Regarding provision of legal power to the family on behalf of the patient, to decide about WLT, 53.4% of the doctors disagreed, which is statistically insignificant (p=0.46). Yet it may be attributed to perceptions of the clinicians since the family members lack proper understanding due to emotional involvement and sympathy or might enable them to misuse such authority. Another explanation would be that in Buddhism, the first of the five precepts admonishes the destruction of life as a sin and also killing of a person intentionally or unintentionally is considered to be one of the five heinous crimes; thus as the majority of the participants were Buddhists (88.4%), this thought might have influenced the above finding. There are no published studies testing medical practitioners’ views in this regard. A doctor would like to bestow the right to decide upon end-of-life decisions to the patient’s family rather than do it all by himself, because of strong family bonds and the immeasurable trust placed upon next of kin and the cultural background. This may be the reason why 46.6% of doctors chose to entrust the decision making authority to the family of the patient.

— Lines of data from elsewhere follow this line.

(** * scvi.models.distributions: the NB and ZINB count distributions

    A shallow embedding of [src/scvi/models/distributions.py].

    - Tensor elements are IEEE-style values with exact arithmetic: a finite
      real, one of the two infinities, or NaN.  Rounding, overflow, underflow
      and signed zeros are not modelled (finite operands give the exact real
      result); the special-value rules (division by zero, [log 0],
      comparisons with NaN) are.
    - A tensor is a one-dimensional list of such values; broadcasting follows
      torch for that rank (a size-1 tensor expands, other mismatches raise).
    - Python exceptions are values of [error]; a call returns a [result].
    - Random draws thread an explicit generator state.
    - [sample] is modelled at its default [sample_shape = torch.Size()]. *)

From Stdlib Require Import String Reals Lra List Bool ZArith Lia.
Import ListNotations.
Open Scope R_scope.

(** ** Decidable comparisons on the reals, as booleans *)

Definition Rleb (x y : R) : bool := if Rle_dec x y then true else false.
Definition Rltb (x y : R) : bool := if Rlt_dec x y then true else false.
Definition Reqb (x y : R) : bool := if Req_dec_T x y then true else false.

Arguments Rleb : simpl never.
Arguments Rltb : simpl never.
Arguments Reqb : simpl never.

(** ** Scalars *)

Inductive scalar : Type :=
| Finite (r : R)
| PosInf
| NegInf
| NaN.

Module Num.

Definition zero : scalar := Finite 0.

Definition is_nan (x : scalar) : bool :=
  match x with NaN => true | _ => false end.

Definition is_zero (x : scalar) : bool :=
  match x with Finite r => Reqb r 0 | _ => false end.

Definition opp (x : scalar) : scalar :=
  match x with
  | Finite a => Finite (- a)
  | PosInf => NegInf
  | NegInf => PosInf
  | NaN => NaN
  end.

Definition add (x y : scalar) : scalar :=
  match x, y with
  | NaN, _ | _, NaN => NaN
  | Finite a, Finite b => Finite (a + b)
  | PosInf, NegInf | NegInf, PosInf => NaN
  | PosInf, _ | _, PosInf => PosInf
  | NegInf, _ | _, NegInf => NegInf
  end.

Definition sub (x y : scalar) : scalar := add x (opp y).

(** [signed a p n]: [p] for positive [a], [n] for negative [a], NaN at 0. *)
Definition signed (a : R) (p n : scalar) : scalar :=
  if Rltb 0 a then p else if Rltb a 0 then n else NaN.

Definition mul (x y : scalar) : scalar :=
  match x, y with
  | NaN, _ | _, NaN => NaN
  | Finite a, Finite b => Finite (a * b)
  | Finite a, PosInf | PosInf, Finite a => signed a PosInf NegInf
  | Finite a, NegInf | NegInf, Finite a => signed a NegInf PosInf
  | PosInf, PosInf | NegInf, NegInf => PosInf
  | PosInf, NegInf | NegInf, PosInf => NegInf
  end.

(** The value IEEE arithmetic gives to [x / 0]. *)
Definition div_by_zero (x : scalar) : scalar :=
  match x with
  | Finite a => signed a PosInf NegInf
  | PosInf => PosInf
  | NegInf => NegInf
  | NaN => NaN
  end.

(** Division with the zero divisor singled out: [None] is the
    division-by-zero branch. *)
Definition checked_div (x y : scalar) : option scalar :=
  if is_zero y then None
  else Some
    match x, y with
    | NaN, _ | _, NaN => NaN
    | Finite a, Finite b => Finite (a / b)
    | Finite _, PosInf | Finite _, NegInf => Finite 0
    | PosInf, Finite b => if Rltb b 0 then NegInf else PosInf
    | NegInf, Finite b => if Rltb b 0 then PosInf else NegInf
    | _, _ => NaN
    end.

(** torch's [/]: never raises, a zero divisor yields an infinity or NaN. *)
Definition div (x y : scalar) : scalar :=
  match checked_div x y with
  | Some q => q
  | None => div_by_zero x
  end.

Definition exp (x : scalar) : scalar :=
  match x with
  | Finite a => Finite (Rtrigo_def.exp a)
  | PosInf => PosInf
  | NegInf => Finite 0
  | NaN => NaN
  end.

Definition log (x : scalar) : scalar :=
  match x with
  | Finite a =>
      if Rltb 0 a then Finite (ln a)
      else if Reqb a 0 then NegInf else NaN
  | PosInf => PosInf
  | NegInf => NaN
  | NaN => NaN
  end.

Definition log1p (x : scalar) : scalar := log (add (Finite 1) x).

Definition sigmoid (x : scalar) : scalar :=
  match x with
  | Finite a => Finite (/ (1 + Rtrigo_def.exp (- a)))
  | PosInf => Finite 1
  | NegInf => Finite 0
  | NaN => NaN
  end.

(** [x <= y]; false as soon as one side is NaN. *)
Definition leb (x y : scalar) : bool :=
  match x, y with
  | NaN, _ | _, NaN => false
  | NegInf, _ => true
  | _, PosInf => true
  | Finite a, Finite b => Rleb a b
  | _, _ => false
  end.

(** [x < y]; false as soon as one side is NaN. *)
Definition ltb (x y : scalar) : bool :=
  match x, y with
  | NaN, _ | _, NaN => false
  | PosInf, _ => false
  | _, NegInf => false
  | Finite a, Finite b => Rltb a b
  | _, _ => true
  end.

A significant majority (62.9%) (p=0.005) of the subjects held the idea that a doctor should have the authority to decide about WLT. This is in line with findings of an earlier study done by Rivera in 2010 on a group of doctors who were undergoing training, where a majority thought that the physician should have a right to give a DNR order in the absence of an order from a comatosed patient.8 The better understanding about the disease process, patient’s history and the outcome of treatment, are the positive points for a doctor to think that he would be in a better position to decide on behalf of his patient than the patient himself or the family. But in our cohort, again the religious beliefs may have made 37.1% to disagree with the statement.

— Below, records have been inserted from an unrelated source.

(** Computations that read and change the state and may raise. *)
Definition M (A : Type) : Type := State → Result A * State.

Definition ret {A} (a : A) : M A := λ s, (Ok a, s).

Definition raise {A} (e : Exn) : M A := λ s, (Raise e, s).

Definition bind {A B} (m : M A) (k : A → M B) : M B :=
  λ s, match m s with
       | (Ok a, s') => k a s'
       | (Raise e, s') => (Raise e, s')
       end.

(** [try: m  except Exception as e: h e]. *)
Definition try_except {A} (m : M A) (h : Exn → M A) : M A :=
  λ s, match m s with
       | (Ok a, s') => (Ok a, s')
       | (Raise e, s') => h e s'
       end.

Notation "'let!' x ':=' m 'in' k" := (bind m (λ x, k))
  (at level 10, x name, m at level 100, k at level 200, only parsing).
Notation "m ;;; k" := (bind m (λ _, k))
  (at level 100, right associativity, only parsing).

(** [self.logger.info/warning/error(...)]. *)
Definition logger (ev : LogEvent) : M unit :=
  λ s, (Ok tt, set_log (log s ++ [ev]) s).

(** [datetime.now()]. *)
Definition datetime_now (env : Env) : M Z :=
  λ s, (Ok (clock env (clock_reads s)), set_clock_reads (S (clock_reads s)) s).

(** The longest sleep, in seconds, whose count of nanoseconds fits the
    signed 64 bits in which [time.sleep] keeps a length of time. *)
Definition sleep_limit : Z := 9223372036.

The wrong perception that ‘Sri Lankans (a doctor, the patient or family) are provided with legal provision to act as surrogates’ in end-of-life decision making, may be due to lack of knowledge on basic legislation. Lack of review of medical ethics or practical expertise on these issues may be some of the contributory factors.

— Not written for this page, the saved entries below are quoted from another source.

(** * Method access controller: policy matching and grant/deny resolution

    A shallow embedding of [src/main/MethodAccessController.js] and of
    [src/main/default-security-policy.js], followed by the properties the
    specification states about them.

    Conventions of the embedding.
    - A JavaScript string is kept as the bytes of its UTF-8 encoding
      ([string]).
    - A [RegExp] matcher of a policy entry is the pure predicate computed by
      its [test] method (no [g] or [y] flag, so [test] keeps no state).
    - A strategy function is a pure total function to [bool]: the truthiness
      of the value the JavaScript function returns.
    - A call completes either normally ([Return]) or abruptly ([Throw]). *)

From Stdlib Require Import Ascii String.
From stdpp Require Import base strings list gmap.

Authorisation of DNR orders and WLT in our country was agreed by 75% (p<0.001) on the basis of resource scarcity and the assumption that hastening the death would terminate the needless patient suffering. The doctors’ liberal percept about the practice of his patients’ autonomy is a healthy outlook from a medical point of view. Out of 14 whom claimed it as inappropriate, 11 thought it to be a sin which is again expected with the South Asian cultural and religious beliefs. Only 3 of the doctors thought that the documents could be misused by the doctors for organ harvesting or misuse by next-of-kin for other means. Probably because of the dilemma between the knowledge and religious views, 34 were inconclusive of its implementation.

The most important factors in the end-of-life decisions are the likelihood of cure and the chances of long-term disease free survival; yet the cultural background, religious preaching, federal legislation and the scope of medical education should also be taken into account prior to introduction into the legal system in Sri Lanka.

Suggestions: More lectures on medical ethics should be included in undergraduate curriculum and Continuing Medical Education programs should be organized for graduates and postgraduates. The need to respect the patient’s wishes and autonomy should be emphasized

CONCLUSION

The knowledge about end-of-life decisions among medical professionals working in three major teaching hospitals of Kandy district is inadequate. The majority of the medical doctors have positive attitudes towards end-of-life decisions on their implementation in Sri Lanka.

Acknowledgement: We express our sincere gratitude to all of the subjects for their valuable time and support. We also extend our gratitude towards all the administrative officers and heads of the departments for granting permission to collect data in the three institutions.